Garrett Augustus Morgan (1877-1963) – Born in Kentucky, and starting his career as sewing maching mechanic, Morgan patented several inventions including an improved sewing machine and a hair-straightening product. Morgan invented a gas mask (patented 1914) that became the prototype and precursor to the gas masks used in World War I to protect soldiers from chlorine fumes. Morgan also received a patent (1923) for a traffic signal that featured automated STOP and GO signs. Morgan’s invention was later replaced by traffic lights.
Frederick McKinley Jones (1892-1961) – Jones was born in Cincinnati, Ohio and taught himself mechanical and electrical engineering. An experienced mechanic and U. S. Army veteran from World War I, he invented a self-starting gas engine and a series of devices for movie projectors.
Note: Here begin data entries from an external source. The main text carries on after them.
(** * Titanic API: the application factory [create_app] of [src/app.py]

    A shallow embedding of the Flask application factory and of the three
    view functions it registers, together with the part of the framework
    the factory drives: the configuration dictionary, the URL map, the
    endpoint table and request dispatch.

    Layout: Python values and outcomes; a state-and-exception monad; the
    [Flask] application object and its methods; the factory; the views;
    request dispatch; sample deployments; then the theorems, first for
    every deployment, last at the samples. *)

From Stdlib Require Import ZArith Ascii String List Bool Lia.
From stdpp Require Import base option gmap strings list fin_maps.

Local Open Scope string_scope.
Local Open Scope list_scope.
Local Open Scope Z_scope.

(** ** Python values *)

(** The values that occur in configuration objects and in the dictionaries
    the views return.  A [PDict] keeps its items in insertion order, as a
    Python [dict] does. *)
#[warnings="-register-all"]
Inductive PyVal : Type :=
| PNone
| PBool (b : bool)
| PInt (z : Z)
| PStr (s : string)
| PDict (items : list (string * PyVal)).

(** [d[k]] on the items of a dict literal. *)
Fixpoint dict_get (k : string) (items : list (string * PyVal)) : option PyVal :=
  match items with
  | [] => None
  | (k', v) :: rest => if String.eqb k k' then Some v else dict_get k rest
  end.

Definition dict_keys (items : list (string * PyVal)) : list string :=
  map fst items.

(** An exception object: its class name, whether the class derives from
    [Exception] (as opposed to deriving from [BaseException] only, like
    [KeyboardInterrupt] and [SystemExit]), and the value of [str(e)]. *)
Record PyExc : Type := mkExc {
  exc_class : string;
  exc_is_Exception : bool;
  exc_str : string
}.

(** [str(e)] *)
Definition str (e : PyExc) : string := exc_str e.

(** ** Outcomes and the state-and-exception monad *)

Inductive Outcome (E A : Type) : Type :=
| Return (a : A)
| Raise (e : E).
Arguments Return {E A} a.
Arguments Raise {E A} e.

(** A computation over a state [St] that returns or raises; the state
    reached when an exception is raised is kept. *)
Definition Py (E St A : Type) : Type := St -> Outcome E A * St.

Module PyMonad.

Definition ret {E St A} (a : A) : Py E St A := fun s => (Return a, s).

Definition raise {E St A} (e : E) : Py E St A := fun s => (Raise e, s).

Definition bind {E St A B} (m : Py E St A) (k : A -> Py E St B) : Py E St B :=
  fun s =>
    match m s with
    | (Return a, s') => k a s'
    | (Raise e, s') => (Raise e, s')
    end.

(** [try: body  except <classes accepted by catches> as e: handler e] *)
Definition try_except {E St A} (catches : E -> bool)
    (body : Py E St A) (handler : E -> Py E St A) : Py E St A :=
  fun s =>
    match body s with
    | (Return a, s') => (Return a, s')
    | (Raise e, s') => if catches e then handler e s' else (Raise e, s')
    end.

Definition modify {E St} (f : St -> St) : Py E St unit :=
  fun s => (Return tt, f s).

End PyMonad.
Import PyMonad.

Declare Scope py_scope.
Delimit Scope py_scope with py.
Notation "x <- m ;; k" := (bind m (fun x => k))
  (at level 100, m at next level, right associativity) : py_scope.
Notation "m ;;; k" := (bind m (fun _ => k))
  (at level 100, right associativity) : py_scope.
Local Open Scope py_scope.

(** ** Strings as Flask and Python treat them *)

Definition is_ascii_upper (c : ascii) : bool :=
  let n := nat_of_ascii c in (Nat.leb 65 n) && (Nat.leb n 90).

Definition is_ascii_lower (c : ascii) : bool :=
  let n := nat_of_ascii c in (Nat.leb 97 n) && (Nat.leb n 122).

Fixpoint string_exists (p : ascii -> bool) (s : string) : bool :=
  match s with
  | EmptyString => false
  | String c rest => p c || string_exists p rest
  end.

(** [s.isupper()] on ASCII text: some cased character, and no lower-case
    one. *)
Definition ascii_isupper (s : string) : bool :=
  string_exists is_ascii_upper s && negb (string_exists is_ascii_lower s).

Definition ascii_upper_char (c : ascii) : ascii :=
  if is_ascii_lower c then ascii_of_nat (nat_of_ascii c - 32) else c.

(** [s.upper()] on ASCII text. *)
Fixpoint ascii_upper (s : string) : string :=
  match s with
  | EmptyString => EmptyString
  | String c rest => String (ascii_upper_char c) (ascii_upper rest)
  end.

(** Is every byte of [s] below 128? *)
Fixpoint is_ascii (s : string) : bool :=
  match s with
  | EmptyString => true
  | String c rest => Nat.ltb (nat_of_ascii c) 128 && is_ascii rest
  end.

(** Python's [str.isupper] and [str.upper] follow the Unicode character
    database.  A string here is the UTF-8 encoding of a Python string; the
    two methods are taken as given, together with what they do on ASCII
    text. *)
Class PyStr : Type := {
  isupper : string -> bool;
  upper : string -> string;
  isupper_ascii : forall s, is_ascii s = true -> isupper s = ascii_isupper s;
  upper_ascii : forall s, is_ascii s = true -> upper s = ascii_upper s
}.

Definition slash : ascii := ascii_of_nat 47.
Definition dot : ascii := ascii_of_nat 46.

(** [s.lstrip("/")] *)
Fixpoint lstrip_slash (s : string) : string :=
  match s with
  | String c rest => if Ascii.eqb c slash then lstrip_slash rest else s
  | EmptyString => EmptyString
  end.

(** [s.rstrip("/")] *)
Fixpoint rstrip_slash (s : string) : string :=
  match s with
  | EmptyString => EmptyString
  | String c rest =>
      match rstrip_slash rest with
      | EmptyString => if Ascii.eqb c slash then EmptyString else String c EmptyString
      | r => String c r
      end
  end.

Definition contains_dot (s : string) : bool :=
  string_exists (fun c => Ascii.eqb c dot) s.

Definition newline : string := String (ascii_of_nat 10) EmptyString.

(** ** The application object *)

(** A rule of the URL map, with its methods in upper case.  Only rules
    without converters are modelled: a rule with variable parts never
    matches the fixed paths [/] and [/health] ahead of a rule that spells
    them out. *)
Record Rule : Type := mkRule {
  rule : string;
  methods : list string;
  endpoint : string
}.

(** The view functions an endpoint can be bound to: the three closures
    of [create_app], and the functions of a blueprint, each function
    object known by a number of its own. *)
Inductive View : Type :=
| fn_index
| fn_health_check
| fn_api_index
| fn_blueprint (f : nat).

Global Instance View_eq_dec : EqDecision View.
Proof. solve_decision. Defined.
More importantly, he invented the first automatic refrigeration system for long-haul trucks (1935) that helped the U.S. military carry food, medicine and blood during World War II. He was awarded more than 60 patents, most of those in the field of refrigeration. Others related to X-ray machines, engines and sound equipment. Jones was the first African-American to receive the National Medal of Technology, presented posthumously to his widow in 1991.
Patricia Bath (1942-) – Born in Harlem, New York, Bath holds a bachelor’s degree from Hunter College, an M.D. from Howard University and she was the first African-American to complete a residency in opthalmology. She is a co-founder of the American Institute for the Prevention of Blindness. Bath is best known for her invention of the Laserphaco Probe for the treatment of cataracts which she patented in 1988, making her the first African American female doctor to receive a medical patent.
Mark Dean (1957-) – Dean was born in Jefferson City, Tennessee, and holds a bachelor’s degree from the University of Tennessee, a master’s degree from Florida Atlantic University, and a Ph.D. from Stanford University. He led the team of IBM scientists that developed the Industry Standard Architecture System bus—a device that enabled computer components such as disk drives, printers and monitors to be plugged directly into computers, which made personal computers fast and efficient for the first time. Dean also led the design team responsible for creating the first one-gigahertz computer processor chip and the color PC monitor. Dean holds three of IBM’s original nine patents and as more than 20 patents associated with his name. He was named an IBM fellow, the first African American to receive the honor and was inducted into the National Inventors Hall of Fame in 1997.